The unemployment rate for older Americans — 6.7 percent — is lower than the 9.8 percent rate for the country as a whole. But that rate has doubled in the last two years, and unemployed older workers stay out of work an average of 36.5 weeks, 40 percent longer than for the unemployed in general.

Meanwhile, the Times’ David Leonhardt takes issue with the Obama administration’s decision to send $14 billion — in the form of $250 checks — to current recipients of Social Security.

“Older Americans really have survived the recession better than most,” Leonhardt writes. “Many of them started buying assets years if not decades ago, meaning they were not the main victims of the stock and housing bubbles. They had a cushion. In addition, relatively few of them work in manufacturing or construction, the hardest-hit industries.

“Just consider: The real median income of over-65 households rose 3 percent from 2000 to 2008. For households headed by somebody age 25 to 44, it fell about 7 percent.
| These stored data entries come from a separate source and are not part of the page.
(* ===== verification/ToolPreview.v ===== *)
(** * What a call will do, as a person is shown it

    tidebreak-core, preview.rs: the closed projection of a tool call's
    arguments that approval cards and grants are made from, its clamp, and the
    tests for when the clamp lost nothing.  Characters are those of
    [str::chars], each as its UTF-8 bytes. *)
From stdpp Require Import list.
From S2P Require Import Prelude RustStr Json.

Open Scope nat_scope.

Definition MAX_ACTION_FIELD_CHARS : nat := 512.
Definition MAX_ACTION_ARGS : nat := 32.
Definition MAX_ACTION_SUMMARY_CHARS : nat := 200.
Definition MAX_ACTIVITY_EXEC_OUTPUT_CHARS : nat := 2000.

(** ** Characters *)

(** [char::is_control]: U+0000 to U+001F, and U+007F to U+009F *)
Definition is_control (c : string) : bool :=
  match c with
  | String a EmptyString => (byte_val a <? 32) || (byte_val a =? 127)
  | String a (String b EmptyString) => (byte_val a =? 194) && in_range 128 159 b
  | _ => false
  end.
(** U+2028 to U+202E without the quotation marks, and U+2066 to U+2069 *)
Definition formatting_marks : list string :=
  map (fun b => utf8 [226; 128; b]) [168; 169; 170; 171; 172; 173; 174]
  ++ map (fun b => utf8 [226; 129; b]) [166; 167; 168; 169].
Definition preview_formatting_character (c : string) : bool := is_control c || str_mem c formatting_marks.

Definition clamp (value : string) (max_chars : nat) : option string :=
  let cleaned := join "" (take max_chars (List.filter (fun c => negb (preview_formatting_character c)) (chars value))) in
  if is_empty cleaned then None else Some cleaned.

Definition survives_clamp (value : string) : bool :=
  negb (is_empty value) && negb (existsb preview_formatting_character (chars value))
  && (length (chars value) <=? MAX_ACTION_FIELD_CHARS).

(** ** Actions *)

Inductive NetworkPolicy : Type :=
  | NetworkOff | PackageManagers | AllowedHosts (allowed_hosts : list string) (package_managers : bool) | NetworkOpen.
Inductive CodeSessionOperation : Type := Create | Continue.

Inductive ToolActionPreview : Type :=
  | ExecAction (command : string) (args : list string) (cwd : string) (files : list string) (summary : option string)
  | SearchAction (query : string) (summary : option string)
  | WebSearchAction (query : string) (domains : list string) (start_published_at end_published_at : option string)
      (summary : option string)
  | WebExtractAction (url : string) (summary : option string)
  | WriteFileAction (path : string) (summary : option string)
  | DelegateAgentAction (task : string) (network : NetworkPolicy)
  | CodeSessionAction (operation : CodeSessionOperation) (target task : string) (harness model : option string).

#[export] Instance NetworkPolicy_eq_dec : EqDecision NetworkPolicy.
Proof. solve_decision. Defined.
#[export] Instance CodeSessionOperation_eq_dec : EqDecision CodeSessionOperation.
Proof. solve_decision. Defined.
#[export] Instance ToolActionPreview_eq_dec : EqDecision ToolActionPreview.
Proof. solve_decision. Defined.

Section Preview.
Context {Number : Type}.
Implicit Types (arguments : json Number) (value : option (json Number)).

(** [arguments.get(key)?.as_str()?] *)
Definition get_str arguments (key : string) : option string := json_get arguments key ≫= json_as_str.

Definition clamped_field value : option string := 
  v ← value; s ← json_as_str v; clamp s MAX_ACTION_FIELD_CHARS.
Definition clamped_summary arguments : option string :=
  s ← get_str arguments "summary"; clamp (trim s) MAX_ACTION_SUMMARY_CHARS.
Definition search_query arguments : option string :=
  s ← get_str arguments "query"; clamp (trim s) MAX_ACTION_FIELD_CHARS.
Definition clamped_list value : list string :=
  match value with
  | Some (JArray values) => omap (fun v => clamped_field (Some v)) (take MAX_ACTION_ARGS values)
  | _ => []
  end.

(** [ToolActionPreview::build] *)
Definition build (tool_name : string) arguments : option ToolActionPreview :=
  if String.eqb tool_name "exec" then
    s ← get_str arguments "command";
    command ← clamp s MAX_ACTION_FIELD_CHARS;
    Some (ExecAction command (clamped_list (json_get arguments "args"))
            (default "." (clamped_field (json_get arguments "cwd"))) (clamped_list (json_get arguments "files"))
            (clamped_summary arguments))
  else if String.eqb tool_name "search" then
    query ← search_query arguments; Some (SearchAction query (clamped_summary arguments))
  else if String.eqb tool_name "web_search" then
    query ← search_query arguments;
    Some (WebSearchAction query (clamped_list (json_get arguments "domains"))
            (clamped_field (json_get arguments "start_published_at"))
            (clamped_field (json_get arguments "end_published_at")) (clamped_summary arguments))
  else if String.eqb tool_name "web_extract" then
    s ← get_str arguments "url"; url ← clamp (trim s) MAX_ACTION_FIELD_CHARS;
    Some (WebExtractAction url (clamped_summary arguments))
  else if String.eqb tool_name "write_file" then
    s ← get_str arguments "path"; path ← clamp s MAX_ACTION_FIELD_CHARS;
    Some (WriteFileAction path (clamped_summary arguments))
  else if String.eqb tool_name "code_session_create" then
    t ← get_str arguments "repository"; target ← clamp (trim t) MAX_ACTION_FIELD_CHARS;
    s ← get_str arguments "task"; task ← clamp (trim s) MAX_ACTION_FIELD_CHARS;
    Some (CodeSessionAction Create target task (clamped_field (json_get arguments "harness"))
            (clamped_field (json_get arguments "model")))
  else if String.eqb tool_name "code_run_turn" then
    t ← get_str arguments "session_id"; target ← clamp (trim t) MAX_ACTION_FIELD_CHARS;
    s ← get_str arguments "text"; task ← clamp (trim s) MAX_ACTION_FIELD_CHARS;
    Some (CodeSessionAction Continue target task None None)
  else None.

(** ** When nothing was lost *)

Definition query_survives_clamp arguments : bool :=
  match get_str arguments "query" with Some q => survives_clamp (trim q) | None => false end.
Definition field_survives_clamp value : bool :=
  match value with
  | None | Some JNull => true
  | Some (JString text) => survives_clamp text
  | Some _ => false
  end.
Definition list_survives_clamp value : bool :=
  match value with
  | None | Some JNull => true
  | Some (JArray values) =>
      (length values <=? MAX_ACTION_ARGS)
      && forallb (fun v => match json_as_str v with Some s => survives_clamp s | None => false end) values
  | Some _ => false
  end.

Definition describes_exactly (tool_name : string) arguments : bool :=
  if String.eqb tool_name "exec" then
    match get_str arguments "command" with Some c => survives_clamp c | None => false end
    && list_survives_clamp (json_get arguments "args")
    && field_survives_clamp (json_get arguments "cwd")
    && list_survives_clamp (json_get arguments "files")
  else if String.eqb tool_name "search" then query_survives_clamp arguments
  else if String.eqb tool_name "web_search" then
    query_survives_clamp arguments
    && list_survives_clamp (json_get arguments "domains")
    && field_survives_clamp (json_get arguments "start_published_at")
    && field_survives_clamp (json_get arguments "end_published_at")
  else if String.eqb tool_name "web_extract" then
    match get_str arguments "url" with Some url => survives_clamp (trim url) | None => false end
  else false.

Definition names_place_exactly (tool_name : string) arguments : bool :=
  String.eqb tool_name "write_file"
  && match get_str arguments "path" with Some path => survives_clamp path | None => false end.
End Preview.

Definition summary_of (a : ToolActionPreview) : option string :=
  match a with
  | ExecAction _ _ _ _ s | SearchAction _ s | WebSearchAction _ _ _ _ s | WebExtractAction _ s | WriteFileAction _ s => s
  | DelegateAgentAction _ _ | CodeSessionAction _ _ _ _ _ => None
  end.

Definition without_summary (a : ToolActionPreview) : ToolActionPreview :=
  match a with
  | ExecAction command args cwd files _ => ExecAction command args cwd files None
  | SearchAction query _ => SearchAction query None
  | WebSearchAction query domains from to _ => WebSearchAction query domains from to None
  | WebExtractAction url _ => WebExtractAction url None
  | WriteFileAction path _ => WriteFileAction path None
  | DelegateAgentAction _ _ | CodeSessionAction _ _ _ _ _ => a
  end.

(** ** A step of a background agent *)

Inductive AgentActivityDetail : Type :=
  | ExecDetail (command : string) (args : list string) (summary : option string) (exit_code : option Z)
      (output : option string)
  | SearchDetail (query : string)
  | FileDetail (name : string).

Definition activity_build {Number} (tool_name : string) (arguments : json Number) : option AgentActivityDetail :=
  match build tool_name arguments with
  | Some (ExecAction command args _ _ summary) => Some (ExecDetail command args summary None None)
  | Some (WebSearchAction query _ _ _ _) => Some (SearchDetail query)
  | _ => None
  end.

Definition NEWLINE_CHAR : string := utf8 [10].
Definition TAB_CHAR : string := utf8 [9].
(** The last [max_chars] readable characters *)
Definition receipt_tail (result : string) (max_chars : nat) : option string :=
  let readable := List.filter (fun c => negb (preview_formatting_character c) || str_mem c [NEWLINE_CHAR; TAB_CHAR]) (chars result) in
  let trimmed := trim (join "" (drop (length readable - max_chars) readable)) in
  if is_empty trimmed then None else Some trimmed.

(** [str::lines().next()] *)
Definition first_line (s : string) : option string :=
  if is_empty s then None else
  match split s (ascii_of_nat 10) with
  | line :: _ :: _ => Some (default line (strip_suffix line (utf8 [13])))
  | line :: _ => Some line
  | [] => None
  end.
(** [str::parse::<i32>] *)
Definition parse_i32 (s : string) : option Z :=
  match strip_prefix s "-" with
  | Some digits => if starts_with digits "+" then None else Z.opp <$> parse_uint (2 ^ 31) digits
  | None => parse_uint (2 ^ 31 - 1) s
  end.

Definition with_exec_result (d : AgentActivityDetail) (result : string) : AgentActivityDetail :=
  match d with
  | ExecDetail command args summary _ _ =>
      let exit_code := (line ← first_line result; code ← strip_prefix line "exit: "; parse_i32 code) in
      ExecDetail command args summary exit_code (receipt_tail result MAX_ACTIVITY_EXEC_OUTPUT_CHARS)
  | _ => d
  end.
“Economic policy, like most everything else, is about making choices. Mr. Obama is choosing the elderly, rich and poor, to be more worthy of $14 billion in government checks than struggling workers or schoolchildren. Republicans have pandered in their own ways, choosing to oppose just about any cut in Medicare and, in effect, to stick your grandchildren with an enormous tax bill.”

And the Times’ Adam Nagourney rounded this all up last month with a piece on the politics of the “age gap.”

“American politics has been defined by gender gaps, racial gaps, geographic gaps and the gap between the religious and the secular,” he wrote. “Now comes the geriatric gap. As the population ages and the nation faces intense battles over rapidly rising health care and retirement costs, American politics seems increasingly divided along generational lines.”

The flash point, of course, is health care, with a CBS News poll shwoing that 51 percent of those over 64 said health care reform would hurt senior citizens, compared with 36 percent of all adults surveyed. Nearly half of those over 64 said they disapproved of Mr. Obama’s job performance, compared with 35 percent over all.

(Of course, the situation is different for those not yet 65 and thus ineligible for Medicare. Ensuring affordable coverage for that group could open the way for a surge of encore career transitions by people who have been concerned about being able to maintain their coverage.)

Nagourney says the issue is not going away. “Mr. Obama has signaled his intention to tackle the long-term financial problems of Social Security, another issue the elderly play an outsize role in, and they tend to be resistant to change there, too.”